- EXERCISE BRIEF:
Beginning with the opening line, restate the following material exactly, up through the line that contains "o, oi = Some".

- SUPPLIED MATERIAL:
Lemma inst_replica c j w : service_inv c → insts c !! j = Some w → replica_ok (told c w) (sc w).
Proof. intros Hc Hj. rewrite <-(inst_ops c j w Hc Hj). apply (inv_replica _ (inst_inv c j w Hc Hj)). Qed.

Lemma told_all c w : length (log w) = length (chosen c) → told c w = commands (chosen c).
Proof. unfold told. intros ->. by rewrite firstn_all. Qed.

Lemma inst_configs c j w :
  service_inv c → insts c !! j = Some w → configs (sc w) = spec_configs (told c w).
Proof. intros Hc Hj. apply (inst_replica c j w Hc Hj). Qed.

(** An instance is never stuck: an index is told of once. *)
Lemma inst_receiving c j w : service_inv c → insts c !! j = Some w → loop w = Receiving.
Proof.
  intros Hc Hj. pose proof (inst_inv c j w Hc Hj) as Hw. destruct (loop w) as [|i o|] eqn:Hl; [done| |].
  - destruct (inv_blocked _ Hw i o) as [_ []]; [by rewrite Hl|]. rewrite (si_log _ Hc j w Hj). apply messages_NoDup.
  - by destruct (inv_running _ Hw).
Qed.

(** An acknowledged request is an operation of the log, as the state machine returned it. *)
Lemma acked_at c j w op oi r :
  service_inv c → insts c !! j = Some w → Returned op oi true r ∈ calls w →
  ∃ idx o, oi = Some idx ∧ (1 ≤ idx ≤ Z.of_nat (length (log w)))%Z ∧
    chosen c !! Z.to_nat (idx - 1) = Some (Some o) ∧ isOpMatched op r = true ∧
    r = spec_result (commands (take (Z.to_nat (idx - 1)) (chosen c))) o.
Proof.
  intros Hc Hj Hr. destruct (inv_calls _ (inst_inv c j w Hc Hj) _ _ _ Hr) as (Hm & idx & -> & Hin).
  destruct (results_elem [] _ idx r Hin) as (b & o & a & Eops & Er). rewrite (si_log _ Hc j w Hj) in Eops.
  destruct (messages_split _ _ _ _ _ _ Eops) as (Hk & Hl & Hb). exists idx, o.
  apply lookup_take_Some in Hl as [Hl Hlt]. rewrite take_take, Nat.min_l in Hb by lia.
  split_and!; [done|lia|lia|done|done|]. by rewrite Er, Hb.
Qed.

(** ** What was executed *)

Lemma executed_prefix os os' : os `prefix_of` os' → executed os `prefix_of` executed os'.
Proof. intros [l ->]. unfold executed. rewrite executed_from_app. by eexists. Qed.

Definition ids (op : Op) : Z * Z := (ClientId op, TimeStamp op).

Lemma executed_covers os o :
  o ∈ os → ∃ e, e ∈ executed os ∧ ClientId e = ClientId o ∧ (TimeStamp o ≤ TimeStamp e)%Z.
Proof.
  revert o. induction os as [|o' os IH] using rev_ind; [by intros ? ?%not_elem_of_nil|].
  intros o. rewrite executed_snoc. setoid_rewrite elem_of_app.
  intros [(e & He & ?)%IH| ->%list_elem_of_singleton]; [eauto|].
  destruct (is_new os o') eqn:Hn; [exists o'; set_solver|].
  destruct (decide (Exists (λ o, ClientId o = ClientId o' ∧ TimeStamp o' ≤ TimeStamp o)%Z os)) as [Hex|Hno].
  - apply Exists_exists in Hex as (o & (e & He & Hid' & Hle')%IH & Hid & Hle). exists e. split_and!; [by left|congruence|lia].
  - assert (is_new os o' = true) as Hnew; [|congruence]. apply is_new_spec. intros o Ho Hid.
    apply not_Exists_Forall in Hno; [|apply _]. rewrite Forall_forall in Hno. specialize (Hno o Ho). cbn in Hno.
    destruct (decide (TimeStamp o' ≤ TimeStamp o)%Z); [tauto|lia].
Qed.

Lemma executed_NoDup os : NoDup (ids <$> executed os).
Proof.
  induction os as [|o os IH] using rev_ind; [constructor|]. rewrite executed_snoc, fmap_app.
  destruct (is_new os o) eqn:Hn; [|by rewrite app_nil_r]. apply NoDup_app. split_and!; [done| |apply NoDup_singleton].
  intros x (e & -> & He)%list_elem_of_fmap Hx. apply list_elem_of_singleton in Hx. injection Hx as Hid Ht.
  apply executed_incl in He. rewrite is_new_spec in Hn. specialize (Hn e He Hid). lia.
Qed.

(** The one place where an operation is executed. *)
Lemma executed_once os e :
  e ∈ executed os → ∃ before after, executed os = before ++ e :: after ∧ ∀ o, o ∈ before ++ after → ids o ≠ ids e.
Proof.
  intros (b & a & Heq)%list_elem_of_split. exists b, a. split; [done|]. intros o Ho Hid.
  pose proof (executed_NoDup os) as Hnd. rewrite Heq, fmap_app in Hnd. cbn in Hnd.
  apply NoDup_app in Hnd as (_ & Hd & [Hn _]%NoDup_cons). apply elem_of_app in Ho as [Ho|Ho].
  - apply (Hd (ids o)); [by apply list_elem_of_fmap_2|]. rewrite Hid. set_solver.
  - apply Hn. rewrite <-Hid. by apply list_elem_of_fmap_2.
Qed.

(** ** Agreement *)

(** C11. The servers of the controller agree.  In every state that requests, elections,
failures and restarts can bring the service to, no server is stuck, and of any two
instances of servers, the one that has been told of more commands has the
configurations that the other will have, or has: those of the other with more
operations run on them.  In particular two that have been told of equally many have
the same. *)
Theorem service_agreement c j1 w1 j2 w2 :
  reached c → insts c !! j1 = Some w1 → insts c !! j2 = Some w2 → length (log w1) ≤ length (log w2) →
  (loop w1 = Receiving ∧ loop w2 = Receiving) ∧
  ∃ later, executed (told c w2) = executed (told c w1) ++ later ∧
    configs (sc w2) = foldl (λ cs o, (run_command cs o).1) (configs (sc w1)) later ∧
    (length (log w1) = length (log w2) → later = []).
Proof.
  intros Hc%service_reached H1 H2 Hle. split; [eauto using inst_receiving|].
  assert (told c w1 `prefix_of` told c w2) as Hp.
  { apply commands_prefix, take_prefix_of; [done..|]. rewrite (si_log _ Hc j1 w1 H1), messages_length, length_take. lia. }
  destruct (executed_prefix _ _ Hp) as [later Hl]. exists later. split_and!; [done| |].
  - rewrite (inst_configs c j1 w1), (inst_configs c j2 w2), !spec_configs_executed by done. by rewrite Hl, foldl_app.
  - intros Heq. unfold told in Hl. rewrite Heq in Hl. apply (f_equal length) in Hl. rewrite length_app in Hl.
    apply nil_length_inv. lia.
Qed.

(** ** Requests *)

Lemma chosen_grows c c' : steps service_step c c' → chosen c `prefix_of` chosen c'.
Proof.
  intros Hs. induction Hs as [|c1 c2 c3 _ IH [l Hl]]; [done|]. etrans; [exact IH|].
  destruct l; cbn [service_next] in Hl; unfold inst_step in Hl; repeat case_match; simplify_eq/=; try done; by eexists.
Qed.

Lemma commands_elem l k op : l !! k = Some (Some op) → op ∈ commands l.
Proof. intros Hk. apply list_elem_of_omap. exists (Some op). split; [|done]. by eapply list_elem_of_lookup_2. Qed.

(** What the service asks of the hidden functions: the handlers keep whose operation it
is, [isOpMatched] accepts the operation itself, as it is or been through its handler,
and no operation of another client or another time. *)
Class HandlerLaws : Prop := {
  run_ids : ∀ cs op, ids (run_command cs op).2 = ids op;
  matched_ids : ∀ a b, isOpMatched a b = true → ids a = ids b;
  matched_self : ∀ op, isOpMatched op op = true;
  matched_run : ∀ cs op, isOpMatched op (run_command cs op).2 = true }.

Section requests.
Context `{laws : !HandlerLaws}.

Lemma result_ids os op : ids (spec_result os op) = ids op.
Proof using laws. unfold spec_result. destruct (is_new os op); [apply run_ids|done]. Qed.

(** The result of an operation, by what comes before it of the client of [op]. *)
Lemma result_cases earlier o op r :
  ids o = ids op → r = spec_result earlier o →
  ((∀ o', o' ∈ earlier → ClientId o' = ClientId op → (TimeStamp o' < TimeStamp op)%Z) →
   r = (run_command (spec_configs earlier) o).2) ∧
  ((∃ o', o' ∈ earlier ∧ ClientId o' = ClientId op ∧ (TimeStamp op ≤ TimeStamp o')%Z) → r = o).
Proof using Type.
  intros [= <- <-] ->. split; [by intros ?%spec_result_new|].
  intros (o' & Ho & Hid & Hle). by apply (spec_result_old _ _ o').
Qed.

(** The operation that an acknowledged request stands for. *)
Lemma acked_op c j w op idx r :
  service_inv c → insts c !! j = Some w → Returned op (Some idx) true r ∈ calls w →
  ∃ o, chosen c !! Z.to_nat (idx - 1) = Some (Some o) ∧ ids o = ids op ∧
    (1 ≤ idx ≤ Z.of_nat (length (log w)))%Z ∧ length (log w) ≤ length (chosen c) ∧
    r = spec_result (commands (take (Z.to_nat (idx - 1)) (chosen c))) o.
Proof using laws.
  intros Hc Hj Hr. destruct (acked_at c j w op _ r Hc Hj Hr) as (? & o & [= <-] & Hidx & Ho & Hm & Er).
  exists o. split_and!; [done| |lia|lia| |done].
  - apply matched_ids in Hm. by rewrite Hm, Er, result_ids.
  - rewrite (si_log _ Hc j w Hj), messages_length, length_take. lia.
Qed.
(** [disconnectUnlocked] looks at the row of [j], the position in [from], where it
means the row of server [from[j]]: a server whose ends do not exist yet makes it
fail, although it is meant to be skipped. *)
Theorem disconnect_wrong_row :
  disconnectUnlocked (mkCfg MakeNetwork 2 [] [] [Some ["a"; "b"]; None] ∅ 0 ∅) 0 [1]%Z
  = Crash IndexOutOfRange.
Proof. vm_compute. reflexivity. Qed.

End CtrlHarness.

- FINAL ANSWER:
Lemma inst_replica c j w : service_inv c → insts c !! j = Some w → replica_ok (told c w) (sc w).
Proof. intros Hc Hj. rewrite <-(inst_ops c j w Hc Hj). apply (inv_replica _ (inst_inv c j w Hc Hj)). Qed.

Lemma told_all c w : length (log w) = length (chosen c) → told c w = commands (chosen c).
Proof. unfold told. intros ->. by rewrite firstn_all. Qed.

Lemma inst_configs c j w :
  service_inv c → insts c !! j = Some w → configs (sc w) = spec_configs (told c w).
Proof. intros Hc Hj. apply (inst_replica c j w Hc Hj). Qed.

(** An instance is never stuck: an index is told of once. *)
Lemma inst_receiving c j w : service_inv c → insts c !! j = Some w → loop w = Receiving.
Proof.
  intros Hc Hj. pose proof (inst_inv c j w Hc Hj) as Hw. destruct (loop w) as [|i o|] eqn:Hl; [done| |].
  - destruct (inv_blocked _ Hw i o) as [_ []]; [by rewrite Hl|]. rewrite (si_log _ Hc j w Hj). apply messages_NoDup.
  - by destruct (inv_running _ Hw).
Qed.

(** An acknowledged request is an operation of the log, as the state machine returned it. *)
Lemma acked_at c j w op oi r :
  service_inv c → insts c !! j = Some w → Returned op oi true r ∈ calls w →
  ∃ idx o, oi = Some idx ∧ (1 ≤ idx ≤ Z.of_nat (length (log w)))%Z ∧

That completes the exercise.